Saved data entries
----

Lemma base_step_frame pmin c obs computation l :
  follows R (base_step config pmin c obs computation l).
Proof.
  pose proof read_forecasts_frame. pose proof nearest_gridpoint_frame.
  unfold base_step, compute_base, pair_base. cbv zeta. frame.
Qed.

Lemma base_loop_frame pmin c obs todo l :
  follows R (base_loop config pmin c obs todo l).
Proof.
  revert l. induction todo as [|computation todo IH]; intros l; cbn [base_loop].
  - frame.
  - pose proof base_step_frame. frame.
Qed.

Lemma cache_lookup_frame cache codes : follows R (cache_lookup cache codes).
Proof.
  induction codes as [|code codes IH]; cbn [cache_lookup]; frame.
Qed.

Lemma project_frame v obs : follows R (project config v obs).
Proof. pose proof nearest_gridpoint_frame. unfold project. frame. Qed.

Lemma as_array_frame v : follows R (as_array v).
Proof. unfold as_array. frame. Qed.

Lemma values_of_frame v : follows R (values_of v).
Proof. unfold values_of. frame. Qed.

Lemma derived_step_frame obs computation l :
  follows R (derived_step config obs computation l).
Proof.
  pose proof cache_lookup_frame. pose proof project_frame.
  pose proof as_array_frame. pose proof values_of_frame.
  unfold derived_step. frame.
Qed.

Lemma derived_loop_frame obs todo l : follows R (derived_loop config obs todo l).
Proof.
  revert l. induction todo as [|computation todo IH]; intros l; cbn [derived_loop].
  - frame.
  - pose proof derived_step_frame. frame.
Qed.

Lemma vals_LST_frame c lonObs : follows R (vals_LST config c lonObs).
Proof. pose proof as_array_frame. unfold vals_LST. frame. Qed.

End Frames.

(** ** Running the first lines of the body *)

Lemma bind_logging {B} lv msg (k : unit -> M B) st :
  bind (logging lv msg) k st = k tt (emit (Log lv msg) st).
Proof. reflexivity. Qed.

Lemma bind_modify {B} f (k : unit -> M B) st : bind (modify f) k st = k tt (f st).
Proof. reflexivity. Qed.

Lemma bind_get {A B} (f : RunState -> A) (k : A -> M B) st :
  bind (get f) k st = k (f st) st.
Proof. reflexivity. Qed.

Lemma bind_ret {A B} (a : A) (k : A -> M B) st : bind (ret a) k st = k a st.
Proof. reflexivity. Qed.

Lemma bind_continue {A B} (k : A -> M B) st : bind continue k st = Continue st.
Proof. reflexivity. Qed.

Lemma bind_assoc {A B C} (m : M A) (k : A -> M B) (k' : B -> M C) st :
  bind (bind m k) k' st = bind m (fun a => bind (k a) k') st.
Proof. unfold bind. destruct (m st); reflexivity. Qed.

Ltac forward :=
  repeat first [ rewrite bind_assoc | rewrite bind_logging | rewrite bind_modify
               | rewrite bind_get | rewrite bind_ret | rewrite bind_continue ];
  cbv beta.

(** Lines 133-137. *)
Lemma run_case_registered pmin c st n :
  counter_used_FC st !! forecast_key config c = Some n ->
  run_case config pmin c st
  = Continue (emit (Log WARNING (MAlreadyConsidered n)) (announced config c st)).
Proof.
  intros Hn. unfold run_case. cbv zeta. forward.
  cbn [counter_used_FC emit]. rewrite Hn. forward. reflexivity.
Qed.

(** Lines 140-144. *)
Lemma run_case_out_of_period pmin c st :
  counter_used_FC st !! forecast_key config c = None ->
  curr_date c < date_start config \/ curr_date c > date_end config ->
  run_case config pmin c st = Continue (emit (Log WARNING MOutOfPeriod) (announced config c st)).
Proof.
  intros Hn Hout. unfold run_case. cbv zeta. forward.
  cbn [counter_used_FC emit]. rewrite Hn.
  rewrite bool_decide_eq_true_2 by exact Hout. forward. reflexivity.
Qed.

(** Lines 146-147. *)
Lemma run_case_fresh pmin c st :
  counter_used_FC st !! forecast_key config c = None ->
  date_start config <= curr_date c <= date_end config ->
  run_case config pmin c st
  = process_case config pmin c
      (set_counter (forecast_key config c) (case_no c) (announced config c st)).
Proof.
  intros Hn Hin. unfold run_case. cbv zeta. forward.
  cbn [counter_used_FC emit]. rewrite Hn.
  rewrite bool_decide_eq_false_2 by lia. forward. reflexivity.
Qed.

(** C6. When a case with the same forecast key has been registered,
    the case is skipped at once: the body leaves by [continue] after
    three log lines, the last one the warning that names the earlier
    case; no file is read, no rows are sent to the serializer, and the
    counter, both totals, the mask and the reference values are as
    they were. *)
Theorem duplicate_case_skipped (pmin : Q) (c1 c2 : Case) (st : RunState) :
  forecast_key config c2 = forecast_key config c1 ->
  counter_used_FC st !! forecast_key config c1 = Some (case_no c1) ->
  exists st',
    run_case config pmin c2 st = Continue st'
    /\ trace st'
       = trace st ++ [Log INFO (MCase (case_no c2));
                      Log INFO (MForecast (forecast_key config c2));
                      Log WARNING (MAlreadyConsidered (case_no c1))]
    /\ counter_used_FC st' = counter_used_FC st
    /\ obsTOT st' = obsTOT st
    /\ obsUSED st' = obsUSED st
    /\ mask st' = mask st
    /\ ref_geopoints st' = ref_geopoints st.
Proof.
  intros Hkey Hreg. rewrite <- Hkey in Hreg.
  eexists. split; [apply (run_case_registered pmin c2 st _ Hreg)|].
  cbn [trace emit announced counter_used_FC obsTOT obsUSED mask ref_geopoints].
  rewrite <- !List.app_assoc. repeat split; reflexivity.
Qed.

(** ** The forecast counter *)

Lemma keeps_counter_emit e st : keeps_counter st (emit e st).
Proof. reflexivity. Qed.

Ltac keeps :=
  solve [ exact keeps_counter_refl | exact keeps_counter_trans
        | intros; reflexivity | intros ? ? H ? ?; exact H ].

Lemma assemble_rows_keeps_counter c obs l :
  follows keeps_counter (assemble_rows config c obs l).
Proof.
  assert (HLST : forall lonObs, follows keeps_counter (vals_LST config c lonObs))
    by (intros; apply vals_LST_frame; keeps).
  unfold assemble_rows, compute_errors. cbv zeta.
  repeat first
    [ apply HLST
    | apply (follows_bind keeps_counter keeps_counter_trans); [|intros ?]
    | apply (follows_ret keeps_counter keeps_counter_refl)
    | apply (follows_bound keeps_counter keeps_counter_refl)
    | apply follows_modify; intros ?; reflexivity
    | match goal with
      | |- follows _ (logging _ _) => unfold logging
      | |- follows _ (if ?b then _ else _) => destruct b
      end ].
Qed.

(** Nothing after line 146 writes to the forecast counter. *)
Lemma process_case_keeps_counter pmin c :
  follows keeps_counter (process_case config pmin c).
Proof.
  unfold process_case.
  apply (follows_bind _ keeps_counter_trans);
    [apply read_observations_frame; keeps | intros obs].
  apply (follows_bind _ keeps_counter_trans);
    [apply base_loop_frame; keeps | intros l].
  apply (follows_bind _ keeps_counter_trans);
    [apply derived_loop_frame; keeps | intros l'].
  apply assemble_rows_keeps_counter.
Qed.

Lemma counter_grows_refl st : counter_grows st st.
Proof. intros key n H. exact H. Qed.

Lemma counter_grows_trans st1 st2 st3 :
  counter_grows st1 st2 -> counter_grows st2 st3 -> counter_grows st1 st3.
Proof. intros H1 H2 key n H. apply H2, H1, H. Qed.

(** A case never unregisters a forecast. *)
Lemma run_case_counter_grows pmin c : follows counter_grows (run_case config pmin c).
Proof.
  intros st.
  destruct (counter_used_FC st !! forecast_key config c) as [n|] eqn:Hkey.
  - rewrite (run_case_registered pmin c st n Hkey). intros key m Hm. exact Hm.
  - destruct (decide (curr_date c < date_start config \/ curr_date c > date_end config))
      as [Hout|Hin].
    + rewrite (run_case_out_of_period pmin c st Hkey Hout). intros key m Hm. exact Hm.
    + rewrite (run_case_fresh pmin c st Hkey) by lia.
      pose proof (process_case_keeps_counter pmin c
                    (set_counter (forecast_key config c) (case_no c)
                                 (announced config c st))) as Hkeep.
      unfold keeps_counter in Hkeep. intros key n Hn. rewrite Hkeep.
      cbn [counter_used_FC set_counter announced emit].
      destruct (decide (key = forecast_key config c)) as [->|Hne]; [congruence|].
      now rewrite lookup_insert_ne.
Qed.

Lemma run_cases_counter_grows pmin cases st st' :
  run_cases config pmin cases st = inl st' -> counter_grows st st'.
Proof.
  revert st. induction cases as [|c cases IH]; intros st; cbn [run_cases].
  - intros [= ->]. apply counter_grows_refl.
  - pose proof (run_case_counter_grows pmin c st) as Hc.
    destruct (run_case config pmin c st) as [[] st1|st1|exn st1];
      cbn [flow_state] in Hc; [| |discriminate];
      intros Hrest; eapply counter_grows_trans; eauto.
Qed.
(** ** The name of the device *)

(** C9: the name ["ab!c#1"] loses the two characters that are neither
    letters nor digits, is filled with zeros on the left to 8 characters,
    and [set_device_name] writes [id set 0000abc1] and a carriage
    return. *)
Theorem set_device_name_example (db : unicode_db) (n : Z) (name : pystr)
    (rxs : list pybytes) (lg : list io_event) :
  filter (isalnum db) (lit "ab!c#1") = lit "abc1"
  /\ normalize_name db (lit "ab!c#1") = zfill 8 (lit "abc1")
  /\ normalize_name db (lit "ab!c#1") = lit "0000abc1"
  /\ set_device_name db (lit "ab!c#1") (open_board n name rxs lg)
     = (Return tt,
        open_board n name (tl rxs)
          (lg ++ [EvWrite (lit "id set 0000abc1" ++ [CR]); EvRead 100])).
Proof.
  assert (N : normalize_name db (lit "ab!c#1") = lit "0000abc1")
    by reflexivity.
  repeat split; try reflexivity.
  unfold set_device_name. rewrite N. unfold bind.
  rewrite device_write_open by reflexivity.
  rewrite device_read_open. unfold ret.
  rewrite <- app_assoc. reflexivity.
Qed.

(** ** The commands on the wire *)

Lemma str_of_int_digit (p : Z) : 0 <= p < 10 -> str_of_int p = [48 + p].
Proof.
  intros Hp. unfold str_of_int, sign_prefix, digits.
  destruct (Z.ltb_spec p 0); [lia|].
  rewrite Z.abs_eq by lia. cbn [app].
  assert (D : digit_char p = 48 + p) by (unfold digit_char; bool_lia).
  destruct (Z.to_nat (Z.log2 p)); cbn [digits_fuel]; [now rewrite D|].
  destruct (Z.ltb_spec p 10); [now rewrite D|lia].
Qed.

(** One exchange: the command goes out, one read follows, and the log
    grows by these two whatever the rest of the method makes of the
    reply. *)
Lemma exchange_log {A} (cmd : pystr) (size : Z) (k : pybytes -> M A)
    n name rxs lg :
  forallb is_ascii cmd = true ->
  (forall r b, snd (k r b) = b) ->
  port_log
    (snd ((device_write cmd ;;; response <- device_read size ;; k response)
            (open_board n name rxs lg)))
  = lg ++ [EvWrite cmd; EvRead size].
Proof.
  intros Hc Hk. unfold bind at 1 2.
  rewrite (device_write_open _ _ _ _ _ Hc), device_read_open.
  rewrite Hk. cbn [port_log open_board device log].
  rewrite <- app_assoc. reflexivity.
Qed.

Lemma port_checked {A} (db : unicode_db) (port : pyval) (p bound : Z)
    (msg : string) (k : Z -> M A) (b : RelayBoard) :
  int_of db port = Return p -> 0 <= p < bound ->
  (port <- lift (int_of db port) ;;
   assert ((0 <=? port) && (port <? bound)) msg ;;; k port) b
  = k p b.
Proof.
  intros Hi Hp. unfold bind at 1 2. unfold lift. rewrite Hi.
  replace ((0 <=? p) && (p <? bound)) with true by (symmetry; bool_lia).
  reflexivity.
Qed.

(** One exchange whose reply decodes: the rest of the method runs on the
    text of the reply. *)
Lemma exchange_reply {A} (cmd : pystr) (size : Z) (k : pystr -> M A)
    n name reply rxs lg text :
  forallb is_ascii cmd = true ->
  utf8_decode (firstn (Z.to_nat size) reply) = Some text ->
  (device_write cmd ;;;
   response <- device_read size ;;
   response <- decode response ;;
   k response) (open_board n name (reply :: rxs) lg)
  = k text (open_board n name rxs (lg ++ [EvWrite cmd; EvRead size])).
Proof.
  intros Hc Hd. unfold bind at 1 2 3.
  rewrite (device_write_open _ _ _ _ _ Hc), device_read_open.
  cbn [hd tl]. unfold decode. rewrite Hd. cbn [or_raise ret].
  rewrite <- app_assoc. reflexivity.
Qed.

Lemma relay_command_ascii (t : pystr) :
  forallb is_ascii t = true ->
  forallb is_ascii (lit "relay writeall " ++ t ++ [CR]) = true.
Proof.
  intros Ht. apply forallb_app_true; [reflexivity|].
  apply forallb_app_true; [exact Ht|reflexivity].
Qed.

(** [set_relay] on an integer or a list is one exchange. *)
Lemma set_relay_exchange (relay_vals : pyval) (t : pystr) n name rxs lg :
  relay_text n relay_vals = Some t ->
  set_relay relay_vals (open_board n name rxs lg)
  = (device_write (lit "relay writeall " ++ t ++ [CR]) ;;;
     device_read 100 ;;; ret PyNone) (open_board n name rxs lg).
Proof.
  intros T. unfold set_relay, bind at 1 2, assert.
  destruct relay_vals; try discriminate T;
    cbn [type_of pytype_eqb negb ret number_of_relays open_board];
    rewrite T; reflexivity.
Qed.

Lemma set_relay_log (relay_vals : pyval) (t : pystr) n name rxs lg :
  relay_text n relay_vals = Some t ->
  port_log (snd (set_relay relay_vals (open_board n name rxs lg)))
  = lg ++ [EvWrite (lit "relay writeall " ++ t ++ [CR]); EvRead 100].
Proof.
  intros T. rewrite (set_relay_exchange _ _ _ _ _ _ T).
  apply (exchange_log _ 100 (fun _ => ret PyNone)); [|pure_tail].
  apply relay_command_ascii, (relay_text_ascii _ _ _ T).
Qed.

Lemma relay_text_list (n : Z) (l : list pyval) :
  relay_text n (PyList l)
  = Some (zfill (n / 4) (slice_from 2 (hex (bits_value l)))).
Proof.
  cbn [relay_text]. rewrite <- pack_relays_bits.
  destruct (0 <? len l) eqn:E; [reflexivity|].
  destruct l; [reflexivity|]. unfold len in E. cbn [length] in E.
  apply Z.ltb_ge in E. lia.
Qed.

(** [get_relay] on a reply that decodes and has a second item between
    carriage returns: the item without its line feeds is read in base 16
    and unpacked. *)
Lemma get_relay_reply (db : unicode_db) n name reply rxs lg text item :
  utf8_decode (firstn 100 reply) = Some text ->
  nth_error (split CR text) 1 = Some item ->
  fst (get_relay db (open_board n name (reply :: rxs) lg))
  = match int_of_str db 16 (strip [LF] item) with
    | Some v => Return (unpack_relays n v)
    | None => Raise ValueError
    end.
Proof.
  intros Hd Hi. unfold get_relay.
  rewrite (exchange_reply _ 100 _ n name reply rxs lg text);
    [|reflexivity|exact Hd].
  unfold bind, index. rewrite Hi. cbn [or_raise ret].
  destruct (int_of_str db 16 (strip [LF] item)); reflexivity.
Qed.

(** C4: the command of [set_device_name] is not the one of the table
    when the name holds a [z]. The name [abcdefgz], eight letters, goes
    out as [0abcdefg]: the [z] is dropped, where the rule of the name,
    letters and digits only, keeps all eight, and a zero fills the place
    in front. The name [abcdefgy] goes out as it is: the bound 121 of
    the first filter is the code of [y], one below that of [z]. *)
Theorem set_device_name_drops_z (db : unicode_db) (n : Z) (name : pystr)
    (rxs : list pybytes) (lg : list io_event) :
  set_device_name db (lit "abcdefgz") (open_board n name rxs lg)
  = (Return tt,
     open_board n name (tl rxs)
       (lg ++ [EvWrite (lit "id set 0abcdefg" ++ [CR]); EvRead 100]))
  /\ normalize_alnum_only db (lit "abcdefgz") = lit "abcdefgz"
  /\ set_device_name db (lit "abcdefgy") (open_board n name rxs lg)
     = (Return tt,
        open_board n name (tl rxs)
          (lg ++ [EvWrite (lit "id set abcdefgy" ++ [CR]); EvRead 100])).
Proof.
  assert (Nz : normalize_name db (lit "abcdefgz") = lit "0abcdefg")
    by reflexivity.
  assert (Ny : normalize_name db (lit "abcdefgy") = lit "abcdefgy")
    by reflexivity.
  split; [|split; [reflexivity|]]; unfold set_device_name;
    [rewrite Nz|rewrite Ny]; unfold bind;
    rewrite device_write_open by reflexivity;
    rewrite device_read_open; unfold ret;
    rewrite <- app_assoc; reflexivity.
Qed.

----

### [Problem details]
What you return must be an exact retyping of the lines above starting at the line with "apply forallb_app_true; [exact" and ending at the line with "destruct (0 <?", and nothing besides.

### [Answer below]
  apply forallb_app_true; [exact Ht|reflexivity].
Qed.

(** [set_relay] on an integer or a list is one exchange. *)
Lemma set_relay_exchange (relay_vals : pyval) (t : pystr) n name rxs lg :
  relay_text n relay_vals = Some t ->
  set_relay relay_vals (open_board n name rxs lg)
  = (device_write (lit "relay writeall " ++ t ++ [CR]) ;;;
     device_read 100 ;;; ret PyNone) (open_board n name rxs lg).
Proof.
  intros T. unfold set_relay, bind at 1 2, assert.
  destruct relay_vals; try discriminate T;
    cbn [type_of pytype_eqb negb ret number_of_relays open_board];
    rewrite T; reflexivity.
Qed.

Lemma set_relay_log (relay_vals : pyval) (t : pystr) n name rxs lg :
  relay_text n relay_vals = Some t ->
  port_log (snd (set_relay relay_vals (open_board n name rxs lg)))
  = lg ++ [EvWrite (lit "relay writeall " ++ t ++ [CR]); EvRead 100].
Proof.
  intros T. rewrite (set_relay_exchange _ _ _ _ _ _ T).
  apply (exchange_log _ 100 (fun _ => ret PyNone)); [|pure_tail].
  apply relay_command_ascii, (relay_text_ascii _ _ _ T).
Qed.

Lemma relay_text_list (n : Z) (l : list pyval) :
  relay_text n (PyList l)
  = Some (zfill (n / 4) (slice_from 2 (hex (bits_value l)))).
Proof.
  cbn [relay_text]. rewrite <- pack_relays_bits.
  destruct (0 <? len l) eqn:E; [reflexivity|].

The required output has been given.